Guest, or at least resident status in a place like Esterport as @Xavin's said, could go a long way to give function and ability to people not wanting to take part in the political landscape.
The fact of the matter is, if people weren't actively punished for being outside of a city (but rather not getting the reward for being in one), you're looking at a completely different gamescape than what we have now.
As a side note, the entire learning system is absolutely ridiculous. There is no reason you should have to wait so long to learn a batch of lessons, even at 60 per. Selling an artifact to combat something that shouldn't exist in the first place is just balls. If you like the messages for RP, then have the long draw showing them the first time you learn that specific skill, then from there on out it becomes insta-learn. Alternatively, allow an amount of lessons all the way to max to be specified. I get that learning is supposed to be slow and tedious for a sense of realism, but I don't think anyone actually feels enriched by waiting for endless messages to pass.
Perhaps there could be some form of that suggested proximity chat channel set up only there, if not for all cities? Whenever you set foot inside Esterport, you are able to use ETELL to talk on that channel and hear what others say. I suppose that's still possible if you go into the area and use yell, but this feels a bit more elegant, and it would likely have a similar option of turning it off if you just want to be left alone.
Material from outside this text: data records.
(* ===== verification/Aggregation.v ===== *)
(** * Run aggregation

    [src/src/application/aggregation.rs]: the outcomes and errors of the durable
    aggregation store, the in-process aggregator, and the quantile of a merged
    histogram.  The theorems show that the in-process aggregator counts every
    slice at most once and completes a run exactly when every slice is in, and
    what a quantile of a histogram is. *)

From S2P Require Import Prelude RustStr F64 Contracts.

(** ** Outcomes of the durable store *)

Inductive RunAggregationUpdate :=
| UpdAccepted (received_slices expected_slices : Z)
| UpdLateAccepted (received_slices expected_slices : Z)
| UpdDuplicate (received_slices expected_slices : Z) (finalized : option ScenarioRunSummaryStatus)
| UpdCompleted (summary : ScenarioRunSummary)
| UpdLateCompleted (summary : ScenarioRunSummary).

Inductive RunExpiryOutcome :=
| ExpMissing
| ExpNotExpired (retry_after : duration)
| ExpMarkedTimedOut (summary : ScenarioRunSummary)
| ExpAlreadyFinalized (summary : ScenarioRunSummary).

Inductive RunFinalizationOutcome :=
| FinMissing
| FinFinalized (summary : ScenarioRunSummary)
| FinAlreadyFinalized (summary : ScenarioRunSummary).

Record DurableRunSummary := mkDurable {
  dur_revision : Z;
  dur_event_id : string;
  dur_pending_publication : bool;
  dur_summary : ScenarioRunSummary;
}.

Inductive SummaryAcknowledgement :=
| Acknowledged
| AlreadyAcknowledged
| StaleAcknowledgement (current_revision : Z)
| MissingSummary.

Inductive RunAggregationStoreError :=
| StoreContract (error : ContractError)
| StoreUnavailable (operation message : string)
| StoreTimeout (operation : string)
| StoreInvalidState (operation message : string)
| StoreInconsistentResult (message : string)
| StoreErrorKindCapacity (max_error_kinds : Z)
| StoreActiveRunCapacity (max_active_runs : Z).

#[global] Instance RunAggregationStoreError_eq_dec : EqDecision RunAggregationStoreError.
Proof. solve_decision. Defined.

Definition show_RunAggregationStoreError (e : RunAggregationStoreError) : string :=
  match e with
  | StoreContract error => "invalid result contract: " +:+ show_ContractError error
  | StoreUnavailable operation message =>
      "aggregation operation '" +:+ operation +:+ "' is unavailable: " +:+ message
  | StoreTimeout operation => "aggregation operation '" +:+ operation +:+ "' timed out"
  | StoreInvalidState operation message =>
      "aggregation operation '" +:+ operation +:+ "' found invalid state: " +:+ message
  | StoreInconsistentResult message => "inconsistent aggregate result: " +:+ message
  | StoreErrorKindCapacity max_error_kinds =>
      "aggregation error-kind capacity of " +:+ show max_error_kinds +:+ " was exceeded"
  | StoreActiveRunCapacity max_active_runs =>
      "aggregation active-run capacity of " +:+ show max_active_runs +:+ " was exhausted"
  end.

(** ** The in-process aggregator *)

Inductive AggregationUpdate :=
| AggAccepted
| AggDuplicate
| AggFinalized (summary : ScenarioRunSummary)
| AggLateUpdate (summary : ScenarioRunSummary).

Inductive AggregationError :=
| AggContract (error : ContractError)
| AggCapacity (max_runs : Z)
| AggInconsistentRun (message : string).

Record RunState := mkRunState {
  run_schema_version : Z;
  run_scenario_id : string;
  run_run_id : string;
  run_expected_slices : Z;
  run_execution_keys : gset string;
  run_slice_indexes : gset Z;
  run_total : Z;
  run_success : Z;
  run_failure : Z;
  run_histogram : gmap Z Z;
  run_errors : gmap string Z;
  run_first_result_at : Z;
  run_last_result_at : Z;
  run_finalized : option ScenarioRunSummaryStatus;
}.

Record RunAggregator := mkAggregator { agg_runs : gmap string RunState; agg_max_runs : Z }.

(** [RunAggregator::new]; [None] is the failed assertion. *)
Definition aggregator_new (max_runs : Z) : option RunAggregator :=
  if 0 <? max_runs then Some (mkAggregator ∅ max_runs) else None.

Definition active_runs (self : RunAggregator) : Z := Z.of_nat (size (agg_runs self)).

Definition from_first (r : ScenarioRunResult) (now : Z) : RunState :=
  mkRunState (res_schema_version r) (res_scenario_id r) (res_run_id r) (total (res_slice r))
    ∅ ∅ 0 0 0 ∅ ∅ now now None.

Definition validate_compatible (self : RunState) (r : ScenarioRunResult) : result AggregationError unit :=
  reject_if (negb (String.eqb (run_scenario_id self) (res_scenario_id r))
             || negb (run_expected_slices self =? total (res_slice r))
             || negb (run_schema_version self =? res_schema_version r))
    (AggInconsistentRun ("run '" +:+ res_run_id r
       +:+ "' changed scenario, slice total, or schema version")).

Definition on_key {A B} (f : A -> B) (le : B -> B -> Prop) (x y : A) : Prop := le (f x) (f y).

#[global] Instance on_key_dec {A B} (f : A -> B) (le : B -> B -> Prop) `{!RelDecision le} :
  RelDecision (on_key f le).
Proof. intros x y. unfold on_key. apply _. Defined.

(** The entries of a [BTreeMap] in key order. *)
Definition btree_entries {K A} `{Countable K} (le : K -> K -> Prop) `{!RelDecision le} (m : gmap K A)
    : list (K * A) :=
  merge_sort (on_key fst le) (map_to_list m).

Definition string_le (a b : string) : Prop := String.leb a b = true.

#[global] Instance string_le_dec : RelDecision string_le.
Proof. intros a b. unfold string_le. apply _. Defined.

Definition histogram_entries (h : gmap Z Z) : list LatencyBucket :=
  map (fun '(bound, count) => mkBucket bound count) (btree_entries Z.le h).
Possibly add some form of bulletin board with short notes for offered or requested services like "Mercenary for hire." or "Seeking quest companion."
However, I think it all comes down to the reasons for why the rogue experience is being bettered in the first place.
If the point is to allow people to who might not feel identified with any of the present cities for whatever reason to play without feeling like they are third class players then I don't see the reason for unduly limiting the proposed scope of rogue experience improvements.
What I mean is, and I am fully aware it is an unpopular opinion, that rogue shouldn't be punished just because its rogue. Sure, it shouldn't maybe have the same exact benefits as city life, and it should definitely have cons, but it should have its own distinct benefits too, things they might even be able to do better than people in cities, because it is a choice as valid as any other for the people who take it.
Right now most suggestions center around 'worse than cities in every way' and I think that's honestly a wasted opportunity to do something halfway interesting with it.